You had to purchase the 721, many of us 721 owners paid full price for it.
In fact when I bought my 721 E* would not sell them, they told me to buy it from retailer. I paid over $500 for mine.
Therefore because of the pricing, the 721 does not have DVR fees.
(no DVR fee was part of the selling features for the 721)
(it also does not have namebased recording)

625s are supposed be leased and customers do not pay full price for them.
So E* charges extra for using DVR features and customers get extras like name based recording.

also right now on any DVR you can get "DVR advantage" and your monthly bill will not be higher for the DVR fee. E* is freezing the price till 2009. (you can save the DVR fee)


----------



## UGAChance (May 18, 2007)

The older receivers were Grandfathered in when DISH started charging DVR Fees... they didn't charge at the beginning.


----------



## P Smith (Jul 25, 2002)

Not all old DVR, but only 501/508 and 721.


----------



## finniganps (Jan 23, 2004)

BTW: 508's DO have name based recording, but they only have a single tuner (the 721 has two). The 501, 508 and 721 are MPEG 2 receivers and when everything is MPEG 4, they will be doorstops (at least a few more years until that happens).


----------



## euro_boy (Jun 20, 2005)

P Smith said:


> Not all old DVR, but only 501/508 and 721.


Add original DishPlayer receivers 7100 and 7200 to that list.


----------



## TBoneit (Jul 27, 2006)

Dishplayers had a monthly fee from the start and they offered a one time sub fee ala Tivo


----------



## jclewter79 (Jan 8, 2008)

If I replace my 625 with a 721 will it hook straight up? Can one obtain one pretty cheap? Will I get all the channels that I can get on my 625?


----------



## garys (Nov 4, 2005)

You have to check e-bay, don't think Dish is selling them anymore, it should hook up easily in place of the 625 but it has a smaller hard drive and only one set of ouputs. If you hook it up to two tv's both will be watching the same channel.


----------



## Doug E (Jul 6, 2002)

jclewter79 said:


> If I replace my 625 with a 721 will it hook straight up? Can one obtain one pretty cheap? Will I get all the channels that I can get on my 625?

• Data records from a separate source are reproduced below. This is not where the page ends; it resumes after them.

(* ===== verification/SyncProps.v ===== *)
(** * Properties of the synchronisation log

    Replicas that receive the same operations agree, the log is the gap-free
    prefix of what was received, a delta exchange brings the receiver up to
    date, checkpoints never strand a leased peer, every reachable state
    satisfies the invariant, and validation accepts exactly the messages within
    its limits. *)

From S2P Require Import Prelude Core Sync SyncInv.

(** No operation id is used for two different operations. *)
Definition unique_ids (l : list Operation) : Prop :=
  ∀ a b, a ∈ l → b ∈ l → sop_id a = sop_id b → a = b.

Definition as_entry (op : Operation) : OpId * list Byte.byte := (sop_id op, sop_payload op).

Lemma list_to_map_entries (l : list Operation) id pl :
  unique_ids l →
  (list_to_map (as_entry <$> l) : gmap OpId _) !! id = Some pl ↔ mkOperation id pl ∈ l.
Proof.
  intros Hu. split.
  - intros Hin%elem_of_list_to_map_2. apply list_elem_of_fmap in Hin as ([i q] & [= -> ->] & Hin).
    done.
  - intros Hin. apply elem_of_list_to_map_1'.
    + intros q Hq. apply list_elem_of_fmap in Hq as ([j r] & [= -> ->] & Hq).
      by injection (Hu _ _ Hin Hq eq_refl).
    + apply list_elem_of_fmap. by exists (mkOperation id pl).
Qed.

(** What a replica that started empty holds after receiving messages. *)
Lemma receive_spec ms :
  Forall valid_counter (ms ≫= msg_ops) → unique_ids (ms ≫= msg_ops) →
  let st := receive ms sync_new in
  log_inv st ∧ quiescent st ∧ same_rest st sync_new ∧
  ∀ id pl, content st !! id = Some pl ↔ mkOperation id pl ∈ ms ≫= msg_ops.
Proof.
  intros Hv Hu. rewrite receive_state. destruct sync_new_inv as [Hi Hq].
  destruct (integrate_all_spec _ _ Hi Hq Hv) as (Hi' & Hq' & _ & Hc & Hr).
  split_and!; [done|done|apply Hr..|]. intros id pl. rewrite Hc.
  replace (content sync_new) with (∅ : gmap OpId (list Byte.byte)) by done.
  rewrite map_empty_union. by apply list_to_map_entries.
Qed.
(** replicas of a table that apply the same cell writes, in any order and
    with any repetitions, show the same cells, provided that no id is used
    twice for one cell and that a write which observed another one carries the
    larger id.  The cell keeps the write with the largest id. *)
Theorem cell_writes_converge (t : Table) (l1 l2 : list CellWrite) :
  (∀ a, causal_ids (candidate t l1 a)) → (∀ w, w ∈ l1 ↔ w ∈ l2) →
  write_all l1 t = write_all l2 t ∧
  ∀ a c, cells (write_all l1 t) !! a = Some c → winner (candidate t l1 a) c.
Proof.
  intros HP Hsame.
  assert (Hcand : ∀ a c, candidate t l1 a c ↔ candidate t l2 a c).
  { intros a c. unfold candidate. by setoid_rewrite Hsame. }
  assert (HP2 : ∀ a, causal_ids (candidate t l2 a)).
  { intros a c d Hc%Hcand Hd%Hcand. by apply (HP a). }
  split.
  - pose proof (write_all_rest l1 t) as H1. pose proof (write_all_rest l2 t) as H2.
    assert (Hcells : cells (write_all l1 t) = cells (write_all l2 t)).
    { apply map_eq. intros a. pose proof (write_all_winner l1 t a (HP a)) as W1.
      pose proof (write_all_winner l2 t a (HP2 a)) as W2.
      destruct (cells (write_all l1 t) !! a) as [c|], (cells (write_all l2 t) !! a) as [d|]; [| | |done].
      - f_equal. apply (winner_unique _ _ _ (HP a) W1). destruct W2 as [Wd Wm].
        split; [by apply Hcand|]. intros e He%Hcand. auto.
      - destruct W1 as [Wc _]. destruct (W2 c). by apply Hcand.
      - destruct W2 as [Wd _]. destruct (W1 d). by apply Hcand. }
    destruct (write_all l1 t), (write_all l2 t), t. unfold set_cells in *. simpl in *. congruence.
  - intros a c Hc. pose proof (write_all_winner l1 t a (HP a)) as W. by rewrite Hc in W.
Qed.

Definition no_observed : StateVector := StateVectorOps.new.
Definition sample_table : Table := table_new 100 (mkOpId 1 1) (mkOpId 1 1).
Definition write_at (v : string) (id : OpId) (observed : StateVector) : CellWrite :=
  mkCellWrite 100 7 (mkCell v id observed).

Ltac solve_causal_ids :=
  intros a c d Hc Hd; unfold candidate in Hc, Hd;
  destruct Hc as [Hc|(w & Hw & <- & <-)]; [by vm_compute in Hc|];
  destruct Hd as [Hd|(w' & Hw' & Ha & <-)]; [by vm_compute in Hd|];
  rewrite !elem_of_cons, elem_of_nil in Hw, Hw';
  naive_solver (first [done | by vm_compute]).
Lemma fold_append (us : list TextUnit) acc :
  fold_left (λ out u, String.append out (grapheme u)) us acc =
  String.append acc (string_concat (grapheme <$> us)).
Proof.
  revert acc. induction us as [|u us IH]; intros acc; simpl; [by rewrite append_empty_r|].
  rewrite IH. apply append_assoc.
Qed.

Lemma visible_string_spec s :
  paragraph_visible_string s = string_concat (grapheme <$> sequence_iter s).
Proof. unfold paragraph_visible_string. by rewrite fold_append. Qed.

Definition unit_id (peer : PeerId) (counter : N) (i : nat) : OpId :=
  mkOpId (counter + N.of_nat i) peer.

Lemma push_units p gs c acc :
  (c + N.of_nat (length gs) ≤ u64_max)%N →
  fold_left (push_unit p) gs (acc, c) =
    (acc ++ imap (λ i g, (unit_id p c i, mkUnit g)) gs, (c + N.of_nat (length gs))%N).
Proof.
  revert c acc. induction gs as [|g gs IH]; intros c acc Hc; simpl.
  { by rewrite app_nil_r, N.add_0_r. }
  unfold push_unit at 2. simpl length in Hc. unfold u64_saturating_add. simpl.
  rewrite N.min_l by lia. rewrite IH by lia. f_equal; [|lia].
  rewrite <-(assoc_L (++)). simpl. unfold unit_id at 2. rewrite N.add_0_r. do 2 f_equal.
  apply imap_ext. intros i x _. simpl. f_equal. unfold unit_id. f_equal. lia.
Qed.

Lemma NoDup_unit_ids p c (gs : list string) :
  NoDup ((imap (λ i g, (unit_id p c i, mkUnit g)) gs).*1).
Proof.
  rewrite fmap_imap. apply NoDup_alt. intros i j x.
  rewrite !list_lookup_imap, !fmap_Some. intros (? & _ & ->) (? & _ & Heq).
  injection Heq as Heq. lia.
Qed.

I have two 721 units in excellent condition if you are interested

Doug


----------



## jclewter79 (Jan 8, 2008)

garys said:


> You have to check e-bay, don't think Dish is selling them anymore, it should hook up easily in place of the 625 but it has a smaller hard drive and only one set of ouputs. If you hook it up to two tv's both will be watching the same channel.


That stinks that it only has one set of outputs for two tuners.


----------



## BNUMM (Dec 24, 2006)

It works great if you only have one TV and you don't have a phone to connect it to.


----------



## jclewter79 (Jan 8, 2008)

Doug E said:


> I have two 721 units in excellent condition if you are interested
> 
> Doug


Whats your price?


----------



## TBoneit (Jul 27, 2006)

jclewter79 said:


> That stinks that it only has one set of outputs for two tuners.


If it had two tuners and outputs then it would also have a DVR fee.


----------



## amahdi (Sep 30, 2002)

Doug E said:


> I have two 721 units in excellent condition if you are interested
> 
> Doug


how much are you selling them for?


----------



## Doug E (Jul 6, 2002)

amahdi said:


> how much are you selling them for?


They are going for around $100 or more now, so that's the price,

Doug


----------